Und wo manifestierte das sich gleich letztens?
‘Nach dem Kölner U-Bahn-Desaster zieht der Hoch-Tiefbau-Zirkus weiter nach Stuttgart.’
Und da gibts ja auch die Brücke nach Sizilien:
Schlappe 6Mia Euro.
(28. Mai 2008) https://www.n-tv.de/panorama/Milliarden-Bruecke-nach-Sizilien-article28400.html
…
“”Sizilianische Mafia steht schon bereit”
“Wie auch immer es jetzt kommt, die sizilianische Mafia steht schon bereit und die kalabrische ‘Ndrangheta auch”, so schrieb die römische Tageszeitung “La Repubblica”. Es gibt viel Arbeit, wie sie in Süditalien vor allem vom organisierten Verbrechen “koordiniert” wird – erst in den Steinbrüchen, dann die Erdbewegungen, Transporte oder das Mischen von Beton.”

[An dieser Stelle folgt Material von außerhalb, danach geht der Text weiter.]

(* ===== verification/ConnLaws.v ===== *)
(** * ConnLaws: what a connection promises, and the buffers around it

    The contract of the connections that the server and the client work on, the
    hand-off of buffered readers over it, and the end of a [BufWriter]. *)
From stdpp Require Import base list gmap strings.
From Stdlib Require Import Strings.Byte NArith Lia.
From S2P Require Import Prelude Errors StdIo Buffered Mpsc ReadQueue QueueLaws Tls Connection.

(** A connection is a lawful stream in both directions; the value is a handle that
    reading and writing do not change, and dropping a handle always works. *)
Class ConnLaws (W C : Type) `{!World W} `{!Conn W C} := {
  conn_read_laws :: ReadLaws W C;
  conn_write_laws :: RawWriteLaws W C;
  conn_write_same (c : C) (w : W) bs :
    match raw_write bs (c, w) with Ok _ (c', _) | Err _ (c', _) => c' = c | _ => True end;
  conn_flush_same (c : C) (w : W) :
    match raw_flush (c, w) with Ok _ (c', _) | Err _ (c', _) => c' = c | _ => True end;
  conn_clone E (c : C) (w : W) bs fin :
    holds c w bs fin ->
    wp (clone (E := E) c) (fun c' w' => rstep w w' /\ holds c' w' bs fin) never w;
  conn_drop_any E (c : C) (w : W) :
    wp (drop_value (E := E) c) (fun _ w' => rstep w w') never w;
}.
#[export] Hint Mode ConnLaws ! ! - - : typeclass_instances.

(** Connections have nothing to do with the channels of the read queues. *)
Class ConnStore (W C : Type) `{!World W} `{!Conn W C} `{!ConnLaws W C}
    `{!HasStore W (BufReader C)} := {
  conn_holds_store (c : C) (w : W) (s : store (BufReader C)) bs fin :
    holds c w bs fin -> holds c (set_store s w) bs fin;
  conn_alive_store (c : C) (w : W) (s : store (BufReader C)) :
    alive c w -> alive c (set_store s w);
  conn_read_keeps n (c : C) (w : W) :
    match read n (c, w) with
    | Ok _ (_, w') | Err _ (_, w') => get_store (T := BufReader C) w' = get_store w
    | _ => True
    end;
  conn_drop_keeps E (c : C) (w : W) :
    match drop_value (E := E) c w with
    | Ok _ w' | Err _ w' => get_store (T := BufReader C) w' = get_store w
    | _ => True
    end;
}.
#[export] Hint Mode ConnStore ! ! - - - - : typeclass_instances.

Section buf_reader.
Context {W C : Type} `{!World W} `{!Conn W C} `{!ConnLaws W C} `{!HasStore W (BufReader C)}
  `{!StoreWorld W (BufReader C)} `{!ConnStore W C}.

Lemma buf_fill_keeps : keeps_store (W := W) (R := BufReader C) buf_fill.
Proof.
  intros r w. unfold buf_fill. cbn [fst]. destruct (br_buf r); [|done].
  pose proof (conn_read_keeps DEFAULT_BUF_SIZE (br_inner r) w) as Hk.
  unfold read_inner. cbn [fst snd].
  by destruct (read DEFAULT_BUF_SIZE (br_inner r, w)) as [got [c w']|e [c w']| | |].
Qed.

Lemma buf_read_keeps n : keeps_store (W := W) (R := BufReader C) (BufReader_read n).
Proof.
  intros r w. unfold BufReader_read, bind, get_state. cbn [fst].
  destruct (bool_decide _ && _).
  - pose proof (conn_read_keeps n (br_inner r) w) as Hk. unfold read_inner. cbn [fst snd].
    by destruct (read n (br_inner r, w)) as [got [c w']|e [c w']| | |].
  - unfold buf_read_buffered, bind. pose proof (buf_fill_keeps r w) as Hk.
    by destruct (buf_fill (r, w)) as [got [c w']|e [c w']| | |].
Qed.

#[export] Instance BufReader_store_free :
  StoreFree W (BufReader C) (BufRead0 := BufReader_bufread) (BufReadLaws0 := BufReader_bufread_laws).
Proof.
  split.
  - intros r w s bs fin (rest & -> & Hl & Hr). exists rest.
    split_and!; [done|done|]. by apply conn_holds_store.
  - intros r w s. apply conn_alive_store.
  - apply buf_read_keeps.
  - apply buf_fill_keeps.
  - by intros n r w.
Qed.
End buf_reader.

Section buf_writer.
Context `{!Fuel} {W C : Type} `{!World W} `{!Conn W C} `{!ConnLaws W C}.
Implicit Types (bw : BufWriter C) (w : W).

Lemma write_loop_same n bs (c : C) w :
  match write_loop n bs (c, w) with Ok _ (c', _) | Err _ (c', _) => c' = c | _ => True end.
Proof.
  revert bs w. induction n as [|n IH]; intros [|x bs] w; try done.
  cbn [write_loop]. unfold bind, attempt. pose proof (conn_write_same c w (x :: bs)) as Hs.
  destruct (raw_write (x :: bs) (c, w)) as [[|k] [c' w']|e [c' w']| | |]; try done; subst c'.
  - apply IH.
  - destruct (is_interrupted e); [apply IH|done].
Qed.

(** The writer stays around the same connection. *)
Lemma flush_buf_inner bw w :
  match flush_buf (bw, w) with
  | Ok _ (bw', _) | Err _ (bw', _) => bw_inner bw' = bw_inner bw
  | _ => True
  end.
Proof.
  unfold flush_buf. pose proof (write_loop_same (S (fuel + length (bw_buf bw))) (bw_buf bw)
    (bw_inner bw) w) as Hs.
  by destruct (write_loop _ _ (bw_inner bw, w)) as [[] [c w']|[e rest] [c w']| | |].
Qed.

(** *** Nothing that is written through the writer exchanges its connection *)
Definition inner_is (c : C) (st : BufWriter C * W) : Prop := bw_inner st.1 = c.

Lemma flush_buf_keeps c : preserves (inner_is c) flush_buf.
Proof.
  intros [bw w] <-. pose proof (flush_buf_inner bw w).
  by destruct (flush_buf (bw, w)) as [? [??]|? [??]| | |].
Qed.

Lemma write_through_keeps bs c : preserves (inner_is c) (write_through bs).
Proof.
  intros [bw w] <-. unfold write_through, inner_is.
  pose proof (write_loop_same (S (fuel + length bs)) bs (bw_inner bw) w) as Hs.
  by destruct (write_loop _ _ (bw_inner bw, w)) as [[] [c w']|[e rest] [c w']| | |].
Qed.

Lemma push_buf_keeps bs c : preserves (inner_is c) (push_buf bs).
Proof. by intros [bw w] <-. Qed.

Lemma write_all_keeps bs c : preserves (inner_is c) (write_all (W := W) bs).
Proof.
  cbn. unfold buf_write_all. apply preserves_bind; [by intros ?|]. intros st.
  destruct (_ <? _); [apply push_buf_keeps|]. apply preserves_bind.
  - destruct (_ <? _); [apply flush_buf_keeps|apply preserves_ret].
  - intros _. destruct (_ <=? _); [apply write_through_keeps|apply push_buf_keeps].
Qed.

Lemma flush_keeps c : preserves (inner_is c) (flush (W := W)).
Proof.
  cbn. apply preserves_bind; [apply flush_buf_keeps|]. intros _ [bw w] <-.
  unfold flush_inner, inner_is. cbn. pose proof (conn_flush_same (bw_inner bw) w).
  by destruct (raw_flush (bw_inner bw, w)) as [? [??]|? [??]| | |].
Qed.

(** Where the bytes of a writer end up when it is dropped: on the connection, all of
    them unless it fails. *)
Definition drained (c : C) (out : bytes) (w : W) : Prop :=
  accepted c w `prefix_of` out /\ (accepted c w = out \/ raw_can_fail W C).

Lemma drained_rstep c out w w' : drained c out w -> rstep w w' -> drained c out w'.
Proof. intros [Hp Ho] Hw. unfold drained. by rewrite (accepted_rstep c w w'). Qed.

Lemma writer_drop_spec E bw w :
  wp (drop_value (E := E) bw)
     (fun _ w' => exists w1, wstep w w1 /\ drop_value (E := E) (bw_inner bw) w1 = Ok tt w' /\
                             rstep w1 w' /\ drained (bw_inner bw) (buf_written bw w) w') never w.
Proof.
  pose proof (flush_buf_spec bw w) as Hf. pose proof (flush_buf_inner bw w) as Hs.
  unfold wp at 1 in Hf. unfold drop_value, BufWriter_drop, wp.
  destruct (flush_buf (bw, w)) as [[] [bw' w1]|e [bw' w1]| | |]; try done; rewrite Hs in *.
  - destruct Hf as (Hw & _ & Hacc).
    pose proof (conn_drop_any E (bw_inner bw) w1) as Hd. unfold wp, drop_value in *.
    destruct (conn_drop E (bw_inner bw) w1) as [[] w2|e' w2| | |] eqn:Hdr; try done.
    exists w1. split_and!; [done..|]. unfold drained. rewrite (accepted_rstep _ w1 w2) by done.
    rewrite Hacc. by split; [|left].
  - destruct Hf as (Hcf & Hw & Hacc).
    pose proof (conn_drop_any E (bw_inner bw) w1) as Hd. unfold wp, drop_value in *.
    destruct (conn_drop E (bw_inner bw) w1) as [[] w2|e' w2| | |] eqn:Hdr; try done.
    exists w1. split_and!; [done..|]. unfold drained. rewrite (accepted_rstep _ w1 w2) by done.
    rewrite <-Hacc. unfold buf_written. rewrite Hs. split; [by apply prefix_app_r|by right].
Qed.
End buf_writer.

Klingt echt nach Know-How.
——-
„Stuttgart ist seit Jahrzehnten eine Hochburg der Mafia“
War mir noch garnicht klar.
Die Schwaben: Das sind doch lauter Erbsenzähler und Häuslebauer!
Die Mafia und ihre Kompagneros haben offenbar eine andere ‘Bedarfsrechnung’ als der -ähem-gemeine- Bürger.
Vielleicht erzeugt das eine gewisse Wut bei den gemeinen Stuttgartern, ohne dass ihnen das so richtig bewusst ist, woher die kommt.
Oktober 6th, 2010 at 21:25
Die SPD mal beiseite gelassen, freu ich mich ganz besonders, dass die Stuttgarter dieser Tage ihre CDU mal so richtig kennen lernen.
“Bilder können auch machtvoll sein und vor allen Dingen auch eine manipulierende Wirkung entfalten. Wer das Bild dieses älteren Mannes gesehen hat, der mit blutenden Augen weggeführt wurde, anschliessend den selben Mann sieht, wie er sich offenbar absichtlich mit nackter Brust und ausgebreiteten Armen vor den Wasserwerfer stellt und nun liesst, er habe andere schützen wollen, der lernt eines – nämlich auf eine saubere Aufarbeitung der Ereignisse zu warten.
Ärger, Wut und vor allem Hass machen blind und sind schlechte Ratgeber. Ich habe Vertrauen in unseren Rechtsstaat.”
Zitat Karin Maag, CDU Abgeordnete bezügl des Mannes, der gerade operiert wurde und um sein Augenlicht bangen muss
https://stuttgart21.blog.de/2010/10/06/cdu-abgeordnete-karin-maag-verhoehnt-erblindeten-9539955/
Oktober 6th, 2010 at 22:03
@geheimrätin #9
ich würde mir wünschen, dass sich das nicht nur auf Bilder reduziert, sondern das ALLGEMEINE sichtbar wird!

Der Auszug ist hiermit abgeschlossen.